Spark(六) Spark MLlib

86 阅读 0 评论 57 点赞

我是靠谱客的博主稳重宝马，最近开发中收集的这篇文章主要介绍Spark(六) Spark MLlib，觉得挺不错的，现在分享给大家，希望可以做个参考。

概述

一 Spark MLlib

数据挖掘=机器学习+数据库环境

Spark MLlib是基于海量数据的机器学习算法库，提供了分类、回归、聚类、协同过滤、降维等功能

包：spark.ml 基于的是DataFrame的数据抽象

二 Spark MLlib的机器学习流水线

1 transformer: 即训练得到的模型，通过transformer对数据进行预测
方法： transform(DataFrame)
2 Estimator:即算法
方法：fit()方法进行模型训练
Notice：DataFrame通过Estimator得到transformer,即通过训练得到模型

构建pipeline流水线：

定义Pipeline中各个流水线阶段PipelineStage(Estimator,Transformer):

val pipeline=new Pipeline().setStage(Array(stage1,stage2,stage3,...))

三特征抽取、转化和选择

以进行TF-IDF为例：
import org.apache.spark.ml.feature.{HashingTF,IDF,Tokenizer}
import spark.implicits._ 开启RDD的隐式转换

# 创建一个DataFrame
val sentenceData = spark.createDataFrame(Seq(
(0,"I heard about Spark and I love Spark"),
(0,"I wish Java could user case classes"),
(1,"Logistic regression models are neat")
)).toDF("label","sentence")

#以下进行transform操作后，原来的DataFrame的列宽是不断增加的

# 使用tokenizer对句子进行分词
val tokenizer = new Tokenizer().setInputCol("sentence").setOutputCol("words")
val wordData = tokenizer.transform(sentenceData)

# 分词后进行特征提取
val hashingTF = new HashingTF().setInputCol("words").setOutputCol("rawFeatures").setNumFeatures(2000)
val featurizedData = hashingTF.transform(wordData)

# 使用IDF对单纯的词频特征向量进行修正
val idf=new IDF().setInputCol("rawFeatures").setOutputCol("features")
val idfModel= idf.fit(featurizedData)

#进行模型训练
val rescaledData = idfModel.transform(featurizedData)

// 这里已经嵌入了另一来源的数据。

Definition wired : result (WiredPlugins * Process unit unit) string :=
  build (fun _ => 0) (fun _ => (0, 0, 0, 0)) (fun _ => 0) (fun _ => 0) map_to_list (fun _ => 0)
    (fun m => (map_to_list m).*1) (fun s => s) (fun _ => "") (Ok tt) (fun _ _ => tt) settings default_config
    process.

(** The two pipelines of the source's test. *)
Example full_pipeline : match wired with
  | Ok (wi, _) =>
      stage_names BeforeRequest (wi_manager wi) =
        ["pii-guardrail"; "word-filter"; "max-token"; "budget"; "rate-limit"] /\
      stage_names AfterRequest (wi_manager wi) = ["request-logger"; "budget"]
  | Err _ => False
  end.
Proof. vm_compute. by split. Qed.

Lemma mistyped_mode_disables_witness :
  exists s, guardrails_configured s default_config = false.
Proof.
  eexists. apply (mistyped_mode_disables _ (fun _ => None) (fun _ => None) process
    (demo_context []) eq_refl eq_refl).
Defined.
End WireDemo.
(* ===== verification/Startup.v ===== *)
(** * Starting the process
    (src/crates/himadri/src/main.rs, src/crates/himadri-admin/src/provider_backend.rs)

    From the command line and the environment to a gateway that serves. [preflight]
    refuses unsafe settings before anything is built, [build_gateway] and [build_admin]
    assemble the parts, and [boot] runs the whole of [main] up to the listening socket.
    A failure is an [Exit]: the status and the message the process ends with. Opening
    databases, the network and random secrets are arguments. The router and its layers
    are in Router.v. *)

From S2P Require Import Prelude CircuitBreaker Str Float Types Json Errors Config NetGuard RateLimiter Strategy Plugin Pii FixedWindow Budget Cache Sql Jwt KeyStore KeySql KeyRefine ModelStore ModelRefine Provider Failover Auditing Gateway AdminHandlers Access Http Handlers HandlerLaws Wire.

(** ** The command line *)

Record CliArgs := { cli_migrate : bool; cli_port : option string }.

Definition cli_default : CliArgs := {| cli_migrate := false; cli_port := None |}.

(** How the process ends early. *)
Record Exit := { exit_code : Z; exit_message : string }.

Definition fatal (m : string) : Exit := {| exit_code := 1; exit_message := m |}.

Definition newline : string := String (Ascii.ascii_of_nat 10) "".

Definition cli_help (version : string) : string :=
  "himadri " +:+ version +:+ newline +:+ newline +:+ "USAGE:" +:+ newline +:+
  "    himadri [OPTIONS]" +:+ newline +:+ newline +:+ "OPTIONS:" +:+ newline +:+
  "    --migrate        Migrate the database (DATABASE_URL) to the latest schema version before starting" +:+
  newline +:+ "    --port <PORT>    Listen port (overrides the PORT env var; default 8080)" +:+ newline +:+
  "    -h, --help       Print this help".

(** [--port] takes the next argument, if there is one, whatever it is. *)
Fixpoint parse_cli_args (version : string) (args : list string) (cli : CliArgs) : result CliArgs Exit :=
  match args with
  | [] => Ok cli
  | arg :: args =>
      if decide (arg = "--migrate") then
        parse_cli_args version args {| cli_migrate := true; cli_port := cli_port cli |}
      else if decide (arg = "--port") then
        match args with
        | [] => Ok {| cli_migrate := cli_migrate cli; cli_port := None |}
        | port :: args => parse_cli_args version args {| cli_migrate := cli_migrate cli; cli_port := Some port |}
        end
      else if decide (arg = "--help" \/ arg = "-h") then
        Err {| exit_code := 0; exit_message := cli_help version |}
      else Err {| exit_code := 2; exit_message := "Unknown argument: " +:+ arg +:+ " (see --help)" |}
  end.

(** ** Before anything is built *)

Definition env_is_nondev_deployment (value : option string) : bool :=
  match value with
  | Some v => bool_decide (to_ascii_lowercase (trim v) ∈ ["production"; "prod"; "staging"])
  | None => false
  end.

Definition master_key_configured (c : Config) : bool :=
  match admin_master_key (cfg_admin c) with
  | Some k => negb (str_is_empty (trim k))
  | None => false
  end.

Definition with_master_key (key : string) (c : Config) : Config :=
  {| cfg_strategy := cfg_strategy c; cfg_targets := cfg_targets c; cfg_observability := cfg_observability c;
     cfg_rate_limit := cfg_rate_limit c; cfg_admin := {| admin_master_key := Some key |};
     cfg_orgs := cfg_orgs c; cfg_cors := cfg_cors c; cfg_rbac := cfg_rbac c;
     cfg_guardrails := cfg_guardrails c |}.

Section Environment.
Context (env : string -> option string).

(** [var("RUST_ENV").or_else(|_| var("HIMADRI_ENV")).ok()] *)
Definition deployment : option string :=
  match env "RUST_ENV" with Some v => Some v | None => env "HIMADRI_ENV" end.

Definition auth_is_required : bool :=
  flag_is_truthy env "REQUIRE_AUTH" || env_is_nondev_deployment deployment.

Definition strict (source : ProviderSource) : bool := bool_decide (source = Wire.Db).

(** The configuration and the routing source the process starts with. *)
Definition preflight (loaded : result Config Errors.ConfigError) : result (Config * ProviderSource) Exit :=
  let? config := map_err (fun e => fatal ("Failed to load config: " +:+ config_error_to_string e)) loaded in
  let config := match env "MASTER_KEY" with Some key => with_master_key key config | None => config end in
  if auth_is_required && negb (master_key_configured config) then
    Err (fatal ("FATAL: MASTER_KEY is required when REQUIRE_AUTH=1 or RUST_ENV/HIMADRI_ENV is production|prod|staging. "
                +:+ "Refusing to start with authentication bypassed."))
  else
    let? source := map_err (fun e => fatal ("FATAL: " +:+ e)) (provider_source_from_env env) in
    if strict source && bool_decide (env "DATABASE_URL" = None) then
      Err (fatal ("FATAL: " +:+ PROVIDER_SOURCE_VAR +:+
                  "=db requires DATABASE_URL — there is no database to route from."))
    else Ok (config, source).
End Environment.

(** ** Opening the model stores (provider_backend.rs) *)

Section Backend.
Context {T Pool : Type} (postgres_enabled sqlite_enabled : bool).
Context (pg_connect sqlite_connect : string -> result Pool string).
Context (pg_migrate sqlite_migrate : Pool -> result unit string).
(** The two stores over a pool (ModelStore.v has their statements). *)
Context (pg_stores sqlite_stores : Pool -> option string -> ModelStoreTrait T * ModelEndpointStoreTrait T).

Definition open_stores (connect : string -> result Pool string) (migrate : Pool -> result unit string)
    (stores : Pool -> option string -> ModelStoreTrait T * ModelEndpointStoreTrait T)
    (url : string) (cipher : option string) : option (ModelStoreTrait T * ModelEndpointStoreTrait T) :=
  match connect url with
  | Ok pool => match migrate pool with Ok _ => Some (stores pool cipher) | Err _ => None end
  | Err _ => None
  end.

Definition connect_model_stores (database_url : string) (cipher : option string)
    : option (ModelStoreTrait T * ModelEndpointStoreTrait T) :=
  if postgres_enabled && starts_with "postgres" database_url then
    open_stores pg_connect pg_migrate pg_stores database_url cipher
  else if sqlite_enabled && starts_with "sqlite" database_url then
    open_stores sqlite_connect sqlite_migrate sqlite_stores (sqlite_url database_url) cipher
  else None.

Definition migrate_with (name : string) (connect : string -> result Pool string)
    (migrate : Pool -> result unit string) (url : string) : result unit string :=
  let? pool := map_err (fun e => "failed to connect to " +:+ name +:+ ": " +:+ e) (connect url) in
  map_err (fun e => name +:+ " migration failed: " +:+ e) (migrate pool).

Definition migrate_to_latest (database_url : string) : result unit string :=
  if postgres_enabled && starts_with "postgres" database_url then
    migrate_with "Postgres" pg_connect pg_migrate database_url
  else if sqlite_enabled && starts_with "sqlite" database_url then
    migrate_with "SQLite" sqlite_connect sqlite_migrate (sqlite_url database_url)
  else Err ("unsupported DATABASE_URL scheme (expected sqlite:// or postgres://): " +:+ database_url).
End Backend.

(** The [--migrate] step, which fails hard. *)
Definition run_migration (env : string -> option string) (migrate : string -> result unit string)
    (cli : CliArgs) : result unit Exit :=
  if cli_migrate cli then
    match env "DATABASE_URL" with
    | Some url => map_err (fun e => fatal ("--migrate failed: " +:+ e)) (migrate url)
    | None => Err (fatal "--migrate requires DATABASE_URL to be set")
    end
  else Ok tt.

(** ** Discovering the OIDC issuer *)

Section Discovery.
Context {N : Type} (env : string -> option string).
Context (get_jwks : string -> N -> result (list Jwk) string * N).
Context (get_config : string -> N -> result (result string string) string * N).

Definition init_jwt_discovery (now : Z) (n : N) : result (option OidcDiscovery) Exit * N :=
  match env "JWT_ISSUER" with
  | Some issuer =>
      if str_is_empty issuer then (Ok None, n)
      else
        let audience := default "" (env "JWT_AUDIENCE") in
        if str_is_empty audience then
          (Err (fatal ("JWT_ISSUER is set but JWT_AUDIENCE is empty; set JWT_AUDIENCE to the expected `aud` claim "
                       +:+ "(typically the OAuth client id)")), n)
        else
          match oidc_new get_jwks get_config issuer audience (env "JWT_JWKS_URI") now n with
          | (Ok discovery, n) => (Ok (Some discovery), n)
          | (Err _, n) => (Ok None, n)
          end
  | None => (Ok None, n)
  end.
End Discovery.

(** The lines that announce the source of routing. *)
Definition log_provider_routing_mode (env : string -> option string) (to_uppercase : string -> string)
    (source : ProviderSource) (db_routing_active : bool) : list string :=
  let inert := inert_provider_env_vars_from_env env to_uppercase in
  let unless_empty (m : string) := match inert with [] => [] | _ => [m +:+ join ", " inert] end in
  match source with
  | Wire.Db =>
      ("Provider routing: database (strict)" ::
       (if db_routing_active then []
        else ["strict database routing has no targets yet; nothing will route until models/endpoints are configured via the admin API"])
       ++ unless_empty ("provider env vars are ignored under " +:+ PROVIDER_SOURCE_VAR +:+ "=db: "))%list
  | Auto =>
      if db_routing_active then
        ("Provider routing: database" ::
         unless_empty ("provider env vars set but not used for routing while the database provides targets " +:+
                       "(they remain the routing fallback if it stops): "))
      else match env "DATABASE_URL" with
           | Some _ => ["Provider routing: environment/config (database routing configured but has no targets yet)"]
           | None => ["Provider routing: environment/config"]
           end
  end.
Lemma embed_keeps request auth (g : Gateway W S B RL R Regex) w :
  administered (embed out request auth g w).2.1 = administered g.
Proof.
  unfold embed. destruct (check_rate_limits _ _ _ _) as [limits l].
  destruct (let? _ := limits in _) as [[]|e]; [|done]. destruct (gw_targets _) as [|t ts]; [done|].
  destruct (filter_targets_by_rbac _ _ _); [|done]. by destruct (embed_loop _ _ _ _ _ _).
Qed.

Context (to_str : string -> option string) (chunk_to_string : StreamChunk -> result string string).
Context (value_to_string serde_error : Value -> string).

Lemma chat_keeps request auth peer headers g w :
  administered (chat_completions cb_default out log_event to_str chunk_to_string request auth peer headers g w).2.1
  = administered g.
Proof.
  unfold chat_completions. destruct (req_stream request).
  - pose proof (route_stream_keeps request auth (resolve_remote_ip to_str peer headers) g w) as Hk.
    by destruct (route_stream _ _ _ _ _ _ _ _) as [[[]|] s].
  - pose proof (route_keeps request auth (resolve_remote_ip to_str peer headers) g w) as Hk.
    by destruct (route _ _ _ _ _ _ _) as [[] s].
Qed.

Lemma completions_keeps request auth peer headers g w :
  administered (completions cb_default out log_event to_str value_to_string serde_error request auth peer
    headers g w).2.1 = administered g.
Proof.
  unfold completions. destruct (legacy_to_chat serde_error request) as [chat|]; [|done].
  destruct (lc_stream request).
  - pose proof (route_stream_keeps chat auth (resolve_remote_ip to_str peer headers) g w) as Hk.
    by destruct (route_stream _ _ _ _ _ _ _ _) as [[[]|] s].
  - pose proof (route_keeps chat auth (resolve_remote_ip to_str peer headers) g w) as Hk.
    by destruct (route _ _ _ _ _ _ _) as [[] s].
Qed.
(** ** Bands: the rows that each pasted page covers *)

Lemma prefix_sum_step (hs : list nat) k h :
  nth_error hs k = Some h ->
  list_sum (firstn (S k) hs) = list_sum (firstn k hs) + h.
Proof.
  revert k; induction hs as [|x hs IH]; intros [|k]; simpl; try discriminate.
  - intros [= ->]. lia.
  - intros H. apply IH in H. simpl in H. lia.
Qed.

Lemma prefix_sum_mono (hs : list nat) k k' :
  k <= k' -> list_sum (firstn k hs) <= list_sum (firstn k' hs).
Proof.
  revert k k'; induction hs as [|x hs IH]; intros [|k] [|k'] Hle; simpl;
    try lia.
  specialize (IH k k'). lia.
Qed.

(** Every row below the total lies in the band of some page. *)
Lemma bands_cover (hs : list nat) row :
  row < list_sum hs ->
  exists k h,
    nth_error hs k = Some h
    /\ list_sum (firstn k hs) <= row < list_sum (firstn k hs) + h.
Proof.
  revert row; induction hs as [|x hs IH]; intros row; simpl; [lia|].
  intros Hrow. destruct (Nat.lt_ge_cases row x) as [Hlt|Hge].
  - exists 0, x. simpl. split; [reflexivity | lia].
  - destruct (IH (row - x)) as (k & h & Hk & Hband); [lia|].
    exists (S k), h. simpl. split; [exact Hk | lia].
Qed.

(** The bands of two different pages share no row. *)
Lemma bands_disjoint (hs : list nat) k k' h h' row :
  nth_error hs k = Some h -> nth_error hs k' = Some h' ->
  list_sum (firstn k hs) <= row < list_sum (firstn k hs) + h ->
  list_sum (firstn k' hs) <= row < list_sum (firstn k' hs) + h' ->
  k = k'.
Proof.
  intros Hk Hk' Hb Hb'.
  pose proof (prefix_sum_step _ _ _ Hk) as Hs.
  pose proof (prefix_sum_step _ _ _ Hk') as Hs'.
  destruct (Nat.lt_trichotomy k k') as [Hlt|[Heq|Hgt]]; [|exact Heq|].
  - pose proof (prefix_sum_mono hs (S k) k' Hlt). lia.
  - pose proof (prefix_sum_mono hs (S k') k Hgt). lia.
Qed.

(** ** C3 and C5: where the pages are pasted *)

Lemma canvases_of_pastes ps : canvases (map paste_event ps) = [].
Proof.
  apply (collect_none _ is_paste_event).
  - intros []; simpl; intros; try discriminate; reflexivity.
  - apply Forall_forall. intros ev Hev. apply in_map_iff in Hev.
    now destruct Hev as (p & <- & _).
Qed.

(** The canvas and the pastes of any conversion: none at all, or one canvas
    sized to the rendered pages and the pastes of [layout]. *)
Lemma pipeline_composite lib pdf out dpi only :
  let run := pdf_to_vertical_image_with_gui_updates lib pdf out dpi only in
  (paste_calls (trace run) = [] /\ canvases (trace run) = []
   /\ outcome run <> Returned tt)
  \/ (exists doc pages,
         fitz_open lib pdf = Ok doc
         /\ outcome (select_pages doc only) = Returned pages
         /\ let imgs := rendered_images lib doc dpi pages in
            paste_calls (trace run) = layout (list_max (widths imgs)) imgs 0
            /\ canvases (trace run) =
               [("RGB"%string, list_max (widths imgs),
                 list_sum (heights imgs), white)]).
Proof.
  intros run.
  destruct (pipeline_cases lib pdf out dpi only)
    as [(msg & _ & H)|[(doc & _ & _ & H)|[(doc & e & _ & _ & _ & H)
       |(doc & pages & Hopen & Hcount & Hsel)]]].
  - left. unfold run. rewrite H. repeat split; discriminate.
  - left. unfold run. rewrite H. repeat split; discriminate.
  - left. unfold run. rewrite H. rewrite !trace_pair, outcome_pair.
    unfold paste_calls, canvases. rewrite !collect_app.
    fold paste_calls canvases.
    replace (paste_calls (trace (select_pages doc only))) with (@nil Paste).
    2:{ symmetry. no_such_event is_scan_event. apply select_pages_events. }
    replace (canvases (trace (select_pages doc only)))
      with (@nil (string * nat * nat * Color)).
    2:{ symmetry. no_such_event is_scan_event. apply select_pages_events. }
    repeat split; discriminate.
  - assert (Hp : paste_calls (trace run) =
                 paste_calls (trace (composite_and_save lib out
                   (rendering_after lib doc dpi pages rendering_start)))).
    { unfold run, paste_calls.
      rewrite (pipeline_collect _ _ _ out dpi _ _ _ Hopen Hcount Hsel).
      fold paste_calls.
      replace (paste_calls (trace (select_pages doc only))) with (@nil Paste).
      2:{ symmetry. no_such_event is_scan_event. apply select_pages_events. }
      replace (paste_calls (trace (render_pages _ _ _ _ _ _)))
        with (@nil Paste).
      2:{ symmetry. no_such_event is_loop_event. apply render_pages_events. }
      reflexivity. }
    assert (Hc : canvases (trace run) =
                 canvases (trace (composite_and_save lib out
                   (rendering_after lib doc dpi pages rendering_start)))).
    { unfold run, canvases.
      rewrite (pipeline_collect _ _ _ out dpi _ _ _ Hopen Hcount Hsel).
      fold canvases.
      replace (canvases (trace (select_pages doc only)))
        with (@nil (string * nat * nat * Color)).
      2:{ symmetry. no_such_event is_scan_event. apply select_pages_events. }
      replace (canvases (trace (render_pages _ _ _ _ _ _)))
        with (@nil (string * nat * nat * Color)).
      2:{ symmetry. no_such_event is_loop_event. apply render_pages_events. }
      reflexivity. }
    assert (Ho : outcome run =
                 outcome (composite_and_save lib out
                   (rendering_after lib doc dpi pages rendering_start))).
    { unfold run.
      now rewrite (pipeline_rendering _ _ out dpi _ _ _ Hopen Hcount Hsel). }
    rewrite Hp, Hc, Ho. rewrite composite_and_save_eq.
    rewrite max_width_after, total_height_after, page_images_after.
    destruct (nonempty (rendered_images lib doc dpi pages)).
    + right. exists doc, pages. split; [exact Hopen|]. split; [exact Hsel|].
      cbv zeta. unfold trace; cbn [fst]. split.
      * unfold paste_calls. rewrite !collect_app. fold paste_calls.
        rewrite paste_calls_layout.
        match goal with
        | |- context [Image_save ?l ?c ?o] => destruct (Image_save l c o)
        end; simpl; now rewrite app_nil_r.
      * unfold canvases. rewrite !collect_app. fold canvases.
        rewrite canvases_of_pastes.
        match goal with
        | |- context [Image_save ?l ?c ?o] => destruct (Image_save l c o)
        end; reflexivity.
    + left. repeat split; discriminate.
Qed.

Lemma list_max_ge (l : list nat) x : In x l -> x <= list_max l.
Proof.
  induction l as [|y l IH]; simpl; [intros []|].
  intros [->|H]; [lia|]. specialize (IH H). lia.
Qed.

(** C5.  Whenever a page is pasted, its horizontal offset is the floor of
    half the difference between the width of the canvas and its own width;
    the offset is not negative and the page ends within the canvas. *)
Theorem C5_horizontal_offset lib pdf out dpi only img x y mode w h color :
  let run := pdf_to_vertical_image_with_gui_updates lib pdf out dpi only in
  In (Call_paste img x y) (trace run) ->
  In (Call_Image_new mode w h color) (trace run) ->
  (x = (Z.of_nat w - Z.of_nat (width img)) / 2
   /\ 0 <= x
   /\ x + Z.of_nat (width img) <= Z.of_nat w)%Z.
Proof.
  intros run; subst run; intros Hpaste Hnew.
  set (run := pdf_to_vertical_image_with_gui_updates lib pdf out dpi only)
    in *.
  assert (Hp : In {| pasted := img; at_x := x; at_y := y |}
                 (paste_calls (trace run))).
  { apply collect_In. exists (Call_paste img x y). now split. }
  assert (Hc : In (mode, w, h, color) (canvases (trace run))).
  { apply collect_In. exists (Call_Image_new mode w h color). now split. }
  destruct (pipeline_composite lib pdf out dpi only)
    as [(Hnone & _ & _)|(doc & pages & _ & _ & Hlayout & Hcanvas)];
    unfold run in *.
  - rewrite Hnone in Hp. destruct Hp.
  - cbv zeta in *. rewrite Hcanvas in Hc. destruct Hc as [Hc|[]].
    injection Hc as _ <- _ _.
    rewrite Hlayout in Hp.
    apply In_nth_error in Hp. destruct Hp as (k & Hk).
    apply layout_nth in Hk. simpl in Hk. destruct Hk as (Himg & Hx & _).
    apply nth_error_In in Himg.
    assert (Hle : width img <= list_max (widths (rendered_images lib doc dpi
                                                    pages))).
    { apply list_max_ge. unfold widths. now apply in_map. }
    rewrite Hx. unfold x_offset_of.
    split; [reflexivity|].
    split; Z.to_euclidean_division_equations; lia.
Qed.

Lemma C5_witness :
  (100 = (800 - 600) / 2 /\ 0 <= 100 /\ 100 + 600 <= 800)%Z.
Proof.
  apply (C5_horizontal_offset (Samples.library Samples.three_pages)
           "doc.pdf" "out.png" 150 false
           {| width := 600; height := 1000; data := [] |} 100 1000
           "RGB" 800 3000 white).
  - vm_compute. tauto.
  - vm_compute. tauto.
Defined.
(** X9. Whatever the endpoint does, one call of [translate_text] sends at
    most three requests, each with the first 5000 characters of the text,
    and sleeps at most three times: the sleeps are the first of 2.5, 4.5 and
    8.5 seconds, as many as there are requests or one less.  It leaves the
    files as they are. *)
Theorem translate_text_bounded {R} (text : pystr) (w : world) :
  ∃ k j : nat,
    (k ≤ 3)%nat ∧ (j = k ∨ S j = k) ∧
    let w' := (call (R:=R) (translate_text text) w).2 in
    requests (trace w') = replicate k (take 5000 text) ++ requests (trace w) ∧
    sleeps (trace w') = rev (take j BACKOFFS) ++ sleeps (trace w) ∧
    files w' = files w.
Proof.
  unfold translate_text, call.
  destruct (negb (str_truthy text) || negb (str_truthy (strip text))).
  { exists 0%nat, 0%nat. split; [lia|]. split; [by left | done]. }
  cbv zeta. set (t := take 5000 text). unfold for_, bind.
  destruct (attempt_once_turn t 1 w) as (Ho1 & Hf1 & _ & Hr1 & H1).
  destruct (attempt_once t 1 w) as [r1 w1]. simpl in *.
  destruct H1 as [[-> Hs1]|(s & -> & Hs1)].
  2:{ exists 1%nat, 0%nat. split; [lia|]. split; [by right|]. simpl. by rewrite Hr1, Hs1. }
  destruct (attempt_once_turn t 2 w1) as (Ho2 & Hf2 & _ & Hr2 & H2).
  destruct (attempt_once t 2 w1) as [r2 w2]. simpl in *.
  destruct H2 as [[-> Hs2]|(s & -> & Hs2)].
  2:{ exists 2%nat, 1%nat. split; [lia|]. split; [by right|]. simpl.
      rewrite Hr2, Hr1, Hs2, Hs1, Hf2, Hf1. done. }
  destruct (attempt_once_turn t 3 w2) as (Ho3 & Hf3 & _ & Hr3 & H3).
  destruct (attempt_once t 3 w2) as [r3 w3]. simpl in *.
  destruct H3 as [[-> Hs3]|(s & -> & Hs3)].
  - exists 3%nat, 3%nat. split; [lia|]. split; [by left|]. simpl.
    rewrite Hr3, Hr2, Hr1, Hs3, Hs2, Hs1, Hf3, Hf2, Hf1. done.
  - exists 3%nat, 2%nat. split; [lia|]. split; [by right|]. simpl.
    rewrite Hr3, Hr2, Hr1, Hs3, Hs2, Hs1, Hf3, Hf2, Hf1. done.
Qed.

rescaledData.select("features","label").take(3).foreach(println)

四分类与回归

# logistic regression
import org.apache.spark.sql.Row
import org.apache.spark.sql.SparkSession
import org.apache.spark.ml.linalg.{Vector,Vectors}
import org.apache.spark.ml.evaluation.MuticlassClassificatinoEvaluator
import org.apache.spark.ml.{Pipeline,PipelineModel}
import org.apache.spark.ml.feature.{IndexToString,StringIndexer,VectorIndexer,HashingTF,Tokenizer}
import org.apache.spark.ml.classification.LogisticRegression
import org.apache.spark.ml.classification.LogisticRegressionModel
import org.apache.spark.ml.classification.{BinaryLogisticRegressionSummary,LogisticRegression}
import org.apache.spark.sql.functions;

import spark.implicits._

case class Iris(features:org.apache.spark.ml.linalg.Vector,label:String)
val data=spark.sparkContext.textFile("file:///usr/local/spark/iris.txt").map(_.split(",")).map(p=>Iris(Vectors.dense(p(0).toDOuble,p(1).toDouble,p(2).toDouble)))

val df=spark.sql("select * from iris where label!='Iris-setosa'")
df.map(t=>t(1)+":"+t(0)).collect()/foreach(println)

# 标签数值化
val lableIndexer = new StringIndexer().setInputCol("label").setOutputCol("indexdLabel").fit(df)

val featureIndexer = new VectorIndexer().setInputCol("features").setOutputCol("indexedFeatures").fit(df)

# 数据集split
val Array(trainingData,testData)=df.randomSplit(Array(0.7,0.3))

# 设置logistic的参数
val lr=new LogisticRegression().setLabelCol("indexedLabel").setFeaturesCol("indexedFeatures").setMaxIter(10).setRegParam(0.3).setElasticNetParam(0.8)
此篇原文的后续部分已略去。